The DeFi user base is diversifying far faster than the community of influential participants – that is, those who vote, serve as market makers and build products that tap into the open protocols.

The investors behind DeFi projects like the Maker Foundation, Uniswap and Compound are all heavily invested in the tokens supported by these systems. For example, the public vote to add MKR support to Compound was weighted to favor voters who had earned the most interest using the protocol. So it favored Compound’s investors that include institutional MKR holders, namely Polychain Capital and a16z. (This isn’t unique to DeFi ecosystems; it is a general dilemma presented by proof-of-stake systems.)

The Ethereum Foundation’s founder himself, Buterin, also owns MKR in addition to tokens from two projects he advised, Augur and OmiseGo. All of the above are already supported by Compound or are under consideration for multi-collateral DAI. Becker said there is no finite deadline for which assets will be added to DAI’s collateral system, or when. 

“That’s really up to Maker governance, that is MKR token holders, to decide going forward,” he said. 

To their credit, Becker said the foundation is currently working with Ernst & Young to restructure the non-profit’s board, which does not include the above-listed MKR holders. Thousands of people who own small amounts of MKR can, and do, sway polls by participating in governance calls, forum debates, and signaling their commitment by casting votes with smaller amounts of MKR. 

“It ranges from leverage traders all the way through to basic transactional users as well, folks that want to pay freelancers or put their DAI onto various wallets and use it for transaction purposes,” Becker said. “In doing that [voting on new collateral types] it provides the necessary robustness to the protocol as a whole.”
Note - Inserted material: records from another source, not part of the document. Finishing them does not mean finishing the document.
(* ===== verification/Vault.v ===== *)
(** * The chain of the NFT tests

    The parts of [pallet_uniques] and [pallet_balances] that the tests of the NFT, marketplace and
    liquidity mining pallets observe: a class and its instances hold a deposit of the class's
    owner unless the class is free of deposits, and give it back when they go.  And the accounts
    the mock runtimes of these pallets name alike. *)

From S2P Require Import Prelude Primitives Errors Interfaces Nft Marketplace MarketExamples.

(** ** Tokens with deposits

    A class has an owner, its deposits so far and whether its holdings are free; an instance has
    an owner and a deposit; an account has free, reserved and named reserved funds. *)
Record Vault := mkVault {
  v_class : gmap ClassId (AccountId * Balance * bool);
  v_token : gmap (ClassId * InstanceId) (AccountId * Balance);
  v_free : gmap AccountId Balance;
  v_held : gmap AccountId Balance;
  v_named : gmap AccountId Balance;
  v_block : BlockNumber
}.
#[export] Instance Vault_eq_dec : EqDecision Vault.
Proof. solve_decision. Defined.

Definition set_v_class f v :=
  mkVault (f (v_class v)) (v_token v) (v_free v) (v_held v) (v_named v) (v_block v).
Definition set_v_token f v :=
  mkVault (v_class v) (f (v_token v)) (v_free v) (v_held v) (v_named v) (v_block v).
Definition set_v_free f v :=
  mkVault (v_class v) (v_token v) (f (v_free v)) (v_held v) (v_named v) (v_block v).
Definition v_amount (w : AccountId) (m : gmap AccountId Balance) : Balance := default 0 (m !! w).
(** Reserve [x] of the free funds of [w], or give back with [- x]. *)
Definition v_hold (w : AccountId) (x : Balance) (v : Vault) : Vault :=
  mkVault (v_class v) (v_token v) (k_add w (- x) (v_free v)) (k_add w x (v_held v)) (v_named v)
    (v_block v).
Definition v_name (w : AccountId) (x : Balance) (v : Vault) : Vault :=
  mkVault (v_class v) (v_token v) (k_add w (- x) (v_free v)) (v_held v) (k_add w x (v_named v))
    (v_block v).

Definition UniquesErr : DispatchError := Foreign 2 0.
Definition InsufficientBalance : DispatchError := Foreign 3 0.
Definition v_members (c : ClassId) (v : Vault) : Z :=
  Z.of_nat (size (filter (fun kv : (Z * Z) * (Z * Z) => kv.1.1 = c) (v_token v))).

Definition v_deposit (c : ClassId) (i : InstanceId) (v : Vault) : Balance :=
  default 0 (option_map snd (v_token v !! (c, i))).

(** The deposits are those of the mock. *)
Class Deposits := { class_deposit : Balance; instance_deposit : Balance }.

#[export] Instance Vault_uniques `{Deposits} : Uniques Vault := {|
  class_owner c v := option_map (fun k => k.1.1) (v_class v !! c);
  token_owner c i v := option_map fst (v_token v !! (c, i));
  class_instances c v := option_map (fun _ => v_members c v) (v_class v !! c);
  uniques_create c o _ d free v :=
    match v_class v !! c with
    | Some _ => (Err UniquesErr, v)
    | None =>
        if v_amount o (v_free v) <? d then (Err InsufficientBalance, v)
        else (Ok tt, v_hold o d (set_v_class (insert c (o, d, free)) v))
    end;
  uniques_mint c i o v :=
    match v_class v !! c, v_token v !! (c, i) with
    | Some (own, total, free), None =>
        let d := if free : bool then 0 else instance_deposit in
        if v_amount own (v_free v) <? d then (Err InsufficientBalance, v)
        else (Ok tt, v_hold own d (set_v_class (insert c (own, total + d, free))
                                     (set_v_token (insert (c, i) (o, d)) v)))
    | _, _ => (Err UniquesErr, v)
    end;
  transfer_check c i v :=
    match v_token v !! (c, i) with Some _ => (Ok tt, v) | None => (Err UniquesErr, v) end;
  transfer_commit c i o v :=
    set_v_token (insert (c, i) (o, v_deposit c i v)) v;
  burn_check c i v :=
    match v_token v !! (c, i) with Some _ => (Ok tt, v) | None => (Err UniquesErr, v) end;
  burn_commit c i v :=
    let d := v_deposit c i v in
    let v := set_v_token (delete (c, i)) v in
    match v_class v !! c with
    | Some (own, total, free) =>
        v_hold own (- d) (set_v_class (insert c (own, total - d, free)) v)
    | None => v
    end;
  uniques_destroy c o v :=
    match v_class v !! c with
    | Some (own, total, _) =>
        if own =? o then (Ok tt, v_hold own (- total) (set_v_class (delete c) v))
        else (Err UniquesErr, v)
    | None => (Err UniquesErr, v)
    end;
  ClassDeposit := class_deposit
|}.

Lemma v_members_0 c v : v_members c v = 0 -> forall i, v_token v !! (c, i) = None.
Proof.
  unfold v_members. intros Hs%(Nat2Z.inj _ 0)%map_size_empty_inv i.
  destruct (v_token v !! (c, i)) as [o|] eqn:Ht; [|done].
  assert (Hf : filter (fun kv : (Z * Z) * (Z * Z) => kv.1.1 = c) (v_token v) !! (c, i) = Some o)
    by (by apply map_lookup_filter_Some).
  by rewrite Hs, lookup_empty in Hf.
Qed.

(** A lookup in a map after one update. *)
Ltac look := intros; cbn; rewrite ?lookup_insert, ?lookup_delete;
  repeat case_decide; simplify_eq/=; try done.

(** The chain of the tests meets the hypotheses of the theorems on the pallets. *)
#[export] Instance Vault_uniques_laws `{Deposits} : UniquesLaws Vault.
Proof.
  split; unfold with_class, with_token; intros *; cbn.
  - destruct (v_class u !! c) eqn:Hc; [done|]. case_match; intros [= <-]. split_and!; [done|look|done].
  - destruct (v_class u !! c) as [[[own total] free]|] eqn:Hc; [|done].
    destruct (v_token u !! (c, i)) eqn:Ht; [done|]. case_match; intros [= <-].
    split_and!; [done|done| |look]. look. by rewrite Hc.
  - destruct (v_token u !! (c, i)) eqn:Ht; intros [= <-]. by split.
  - split; [done|look].
  - destruct (v_token u !! (c, i)) eqn:Ht; intros [= <-]. by split.
  - destruct (v_class u !! c) as [[[own total] free]|] eqn:Hc; (split; [|look]); look.
    by rewrite Hc.
  - split; [destruct (v_class u !! c); simpl; split; intros []; eauto; done|].
    destruct (v_class u !! c); simpl; [|done]. intros [= Hm] i. by rewrite v_members_0.
  - destruct (v_class u !! c) as [[[own total] free]|] eqn:Hc; [|done].
    destruct (own =? o) eqn:Ho; intros [= <-]. apply Z.eqb_eq in Ho as ->.
    split_and!; [done|look|done].
Qed.

(** The marketplace uses one identifier only. *)
#[export] Instance Vault_funds : NamedReservable Vault := {|
  n_free w v := v_amount w (v_free v);
  n_reserved id w v := match id with ReserveMarketplace => v_amount w (v_named v) | _ => 0 end;
  n_transfer f t x v :=
    if (f =? t) || (x =? 0) then (Ok tt, v)
    else if v_amount f (v_free v) <? x then (Err InsufficientBalance, v)
    else (Ok tt, set_v_free (fun m => k_add t x (k_add f (- x) m)) v);
  reserve_named id w x v :=
    match id with
    | ReserveMarketplace =>
        if v_amount w (v_free v) <? x then (Err InsufficientBalance, v) else (Ok tt, v_name w x v)
    | _ => (Err InsufficientBalance, v)
    end;
  unreserve_named id w x v := match id with ReserveMarketplace => v_name w (- x) v | _ => v end
|}.
#[export] Instance Vault_funds_laws `{Deposits} : NamedReservableLaws Vault.
Proof.
  split; unfold pays; intros *; cbn; unfold v_amount.
  - destruct (f =? t) eqn:Hft; [apply Z.eqb_eq in Hft as ->|destruct (x =? 0) eqn:Hx;
      [apply Z.eqb_eq in Hx as ->|]]; cbn [orb].
    + intros [= <-] _. split_and!; try done. intros z. repeat case_decide; lia.
    + intros [= <-] _. split_and!; try done. intros z. repeat case_decide; lia.
    + case_match; intros [= <-] _. cbn. split_and!; try done. intros z.
      rewrite !k_add_lookup. repeat case_decide; lia.
  - destruct id; [done| |done]. case_match; intros [= <-] _. cbn.
    split_and!; [intros z|intros id' z|done].
    + rewrite k_add_lookup. repeat case_decide; lia.
    + destruct id'; rewrite ?k_add_lookup; repeat case_decide; naive_solver lia.
  - intros Hx. destruct id; cbn; (split; [intros z|intros id' z; destruct id'; cbn]);
      rewrite ?k_add_lookup; repeat case_decide; naive_solver lia.
  - by destruct id.
  - done.
Qed.
#[export] Instance Vault_block : BlockNumberProvider Vault := {| block_number := v_block |}.

Definition balances_genesis (l : list (AccountId * Balance)) : Vault :=
  mkVault ∅ ∅ (list_to_map l) ∅ ∅ 1.

#[export] Instance ClassInfo_eq_dec : EqDecision ClassInfo.
Proof. solve_decision. Defined.
#[export] Instance InstanceInfo_eq_dec : EqDecision InstanceInfo.
Proof. solve_decision. Defined.
#[export] Instance NftEvent_eq_dec : EqDecision NftEvent.
Proof. solve_decision. Defined.
#[export] Instance NftState_eq_dec : EqDecision (NftState Vault).
Proof. solve_decision. Defined.

Definition ALICE : AccountId := 1.
Definition BOB : AccountId := 2.
Definition CHARLIE : AccountId := 3.
Definition DAVE : AccountId := 4.
(** [b"metadata"]. *)
Definition metadata : list Z := [109; 101; 116; 97; 100; 97; 116; 97].
(* ===== verification/LiquidityMining.v ===== *)
(** * The liquidity mining pallet

    Models [src/pallets/liquidity-mining/src/lib.rs] and [migration.rs]: farms
    ([GlobalPool]) that distribute a reward over the liquidity pools in them
    ([LiquidityPoolYieldFarm]), and deposits of LP shares in those pools, each
    represented by an NFT.  The chain below ([U]) provides currencies, the AMM and
    the records of [pallet_uniques]; the formulas of [hydra_dx_math] are parameters.

    [try_mutate] is modelled as the code runs it: the value is read, the closure works
    on a local copy, and the copy is written back when the closure succeeds. *)

From S2P Require Import Prelude Primitives Errors Interfaces Nft.

Notation PoolId := Z (only parsing).         (* u32 *)
Notation GlobalPoolId := Z (only parsing).   (* u32 *)
Notation PeriodOf := Z (only parsing).       (* u32 *)
Notation PoolMultiplier := Z (only parsing). (* inner value of a FixedU128 *)
Notation FixedU128 := Z (only parsing).      (* inner value *)
Notation Permill := Z (only parsing).        (* parts per million *)

(** ** [hydra_dx_math::liquidity_mining] and the conversion of a [Permill] *)
Class LmMath := {
  fixed_from_permill : Permill -> FixedU128;
  calculate_global_pool_reward_per_period : FixedU128 -> Balance -> Balance -> option Balance;
  calculate_accumulated_rps : Balance -> Balance -> Balance -> option Balance;
  calculate_global_pool_shares : Balance -> PoolMultiplier -> option Balance;
  calculate_loyalty_multiplier : PeriodOf -> FixedU128 -> Z -> option FixedU128;
  calculate_user_reward :
    Balance -> Balance -> Balance -> Balance -> FixedU128 -> option (Balance * Balance)
}.

(** The accounts derived from a [PalletId]. *)
Class PalletAccounts := {
  into_account : AccountId;
  into_sub_account : PoolId -> AccountId
}.

(** ** Constants and data *)

Definition MAX_NFT_INSTANCE_SEQUENCER : Z := 79228162514264337593543950335.
Definition POOL_ID_BYTES : nat := 4.
Definition NFT_SEQUENCE_BYTES : nat := 12.
Definition FixedU128_one : FixedU128 := 10 ^ 18.

Record GlobalPool := mkGlobalPool {
  gp_id : GlobalPoolId;
  gp_owner : AccountId;
  gp_updated_at : PeriodOf;
  gp_total_shares_z : Balance;
  gp_accumulated_rpz : Balance;
  gp_reward_currency : AssetId;
  gp_accumulated_rewards : Balance;
  gp_paid_accumulated_rewards : Balance;
  gp_yield_per_period : Permill;
  gp_planned_yielding_periods : PeriodOf;
  gp_blocks_per_period : BlockNumber;
  gp_incentivized_asset : AssetId;
  gp_max_reward_per_period : Balance;
  gp_liq_pools_count : Z
}.

Definition GlobalPool_new (id : GlobalPoolId) (updated_at : PeriodOf) (reward_currency : AssetId)
    (yield_per_period : Permill) (planned_yielding_periods : PeriodOf)
    (blocks_per_period : BlockNumber) (owner : AccountId) (incentivized_asset : AssetId)
    (max_reward_per_period : Balance) : GlobalPool := {|
  gp_accumulated_rewards := 0;
  gp_accumulated_rpz := 0;
  gp_paid_accumulated_rewards := 0;
  gp_total_shares_z := 0;
  gp_liq_pools_count := 0;
  gp_id := id;
  gp_updated_at := updated_at;
  gp_reward_currency := reward_currency;
  gp_yield_per_period := yield_per_period;
  gp_planned_yielding_periods := planned_yielding_periods;
  gp_blocks_per_period := blocks_per_period;
  gp_owner := owner;
  gp_incentivized_asset := incentivized_asset;
  gp_max_reward_per_period := max_reward_per_period
|}.

Record LoyaltyCurve := mkLoyaltyCurve {
  initial_reward_percentage : FixedU128;
  scale_coef : Z
}.
Definition LoyaltyCurve_default : LoyaltyCurve := mkLoyaltyCurve 500000000000000000 100.

Record LiquidityPoolYieldFarm := mkLiquidityPool {
  lp_id : PoolId;
  lp_updated_at : PeriodOf;
  lp_total_shares : Balance;
  lp_total_valued_shares : Balance;
  lp_accumulated_rpvs : Balance;
  lp_accumulated_rpz : Balance;
  lp_loyalty_curve : option LoyaltyCurve;
  lp_stake_in_global_pool : Balance;
  lp_multiplier : PoolMultiplier;
  lp_canceled : bool
}.

Definition LiquidityPoolYieldFarm_new (id : PoolId) (updated_at : PeriodOf)
    (loyalty_curve : option LoyaltyCurve) (multiplier : PoolMultiplier)
    : LiquidityPoolYieldFarm := {|
  lp_accumulated_rpvs := 0;
  lp_accumulated_rpz := 0;
  lp_stake_in_global_pool := 0;
  lp_total_shares := 0;
  lp_total_valued_shares := 0;
  lp_canceled := false;
  lp_id := id;
  lp_updated_at := updated_at;
  lp_loyalty_curve := loyalty_curve;
  lp_multiplier := multiplier
|}.

Record Deposit := mkDeposit {
  d_shares : Balance;
  d_valued_shares : Balance;
  d_accumulated_rpvs : Balance;
  d_accumulated_claimed_rewards : Balance;
  d_entered_at : PeriodOf;
  d_updated_at : PeriodOf
}.
(** A deposit is rewarded once per period: after a successful [claim_rewards] the same
    claim in the same block is refused and changes nothing. *)
Theorem double_claim_refused o x s s' :
  claim_rewards o x s = (Ok tt, s') ->
  claim_rewards o x s' = (Err (LmE LmErr.DoubleClaimInThePeriod), s').
Proof.
  intros (w & pr & n & f & d & p & g & now & -> & Hid & Hm & Hd & Ho & Hp & Hc & Hg & Hnow & Hup)%claim_rewards_Ok.
  unfold claim_rewards, transactional.
  rewrite (bind_run _ _ s' w s') by done. cbv beta.
  rewrite (bind_run _ _ s' (decode_pool_id x) s') by done. cbv beta.
  rewrite (bind_run _ _ s' (Some (pr, n, f)) s') by (unfold gets; by rewrite Hm). cbv beta.
  rewrite (bind_run _ _ s' (pr, n, f) s') by done. cbv beta iota.
  rewrite (bind_run _ _ s' (Some d) s') by (unfold gets; by rewrite Hd). cbv beta.
  rewrite (bind_run _ _ s' d s') by done. cbv beta.
  rewrite (bind_run _ _ s' (Some w) s') by (unfold gets; by rewrite Ho). cbv beta.
  rewrite (bind_run _ _ s' w s') by done. cbv beta.
  rewrite (bind_run _ _ s' tt s') by (unfold ensure; by rewrite Z.eqb_refl). cbv beta zeta.
  rewrite (bind_run _ _ s' p s')
    by (unfold get_liq_pool, mbind, M_bind, run_bind, gets; by rewrite Hp). cbv beta.
  rewrite (bind_run _ _ s' tt s') by (unfold ensure; by rewrite Hc). cbv beta.
  rewrite (bind_run _ _ s' g s')
    by (unfold get_farm, mbind, M_bind, run_bind, gets; by rewrite Hg). cbv beta.
  rewrite (bind_run _ _ s' now s') by done. cbv beta.
  unfold mbind at 1, M_bind, run_bind, ensure. rewrite Hup, Z.eqb_refl. done.
Qed.
End chain.
(* ===== verification/LmSolvency.v ===== *)
(** * The rewards owed to depositors are covered

    A liquidity pool owes each of its deposits the growth of its reward per valued share
    since the deposit was made, less what was claimed.  This file proves that the account
    of the pool always holds at least the sum of what it owes, whatever calls are made:
    updates bring in as much as they promise, claims and withdrawals take out no more than
    they settle, and no call touches the account of another pool.

    The reward formulas of [hydra_dx_math] enter with their documented bounds.  A pool is
    covered if its account is never swept as dust in the reward currency ([never_swept] of
    [Interfaces.v]: no code of the repository lists these accounts, so this is a condition on
    the currency, met for instance by an existential deposit of one unit); what happens to
    the accounts of other pools does not matter. *)

From S2P Require Import Prelude Primitives Errors Interfaces Nft NftProps LiquidityMining.
From S2P Require Import LmProps LmBooks LmFunds.

(** [calculate_accumulated_rps] distributes at most the reward; [calculate_user_reward]
    splits what was earned and not claimed into a reward and an unclaimable rest, and
    returns zeros when nothing was earned. *)
Class LmMathLaws `{LmMath} : Prop := {
  accumulated_rps_bound r t w r' :
    0 < t -> 0 <= w -> calculate_accumulated_rps r t w = Some r' ->
    r <= r' /\ (r' - r) * t <= w;
  user_reward_split rps v cl rps' m a b :
    rps <= rps' -> 0 <= v -> 0 <= cl -> calculate_user_reward rps v cl rps' m = Some (a, b) ->
    0 <= a /\ 0 <= b /\
    (cl + a + b = (rps' - rps) * v \/ (rps' - rps) * v = 0 /\ a = 0 /\ b = 0);
  global_pool_shares_nonneg v m z :
    0 <= v -> 0 <= m -> calculate_global_pool_shares v m = Some z -> 0 <= z
}.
For MakerDAO’s Alvarez, she hopes the educational programs she is working on will prompt crypto companies around the world to offer marginalized DeFi users jobs and internships. This could, in addition to offering these users income, empower diverse users to participate in governance. 

“It would be great if more projects, beyond MakerDAO, could help give tools to these people so we can help create new solutions,” she said. “For us, it’s very important to have this integration with society.”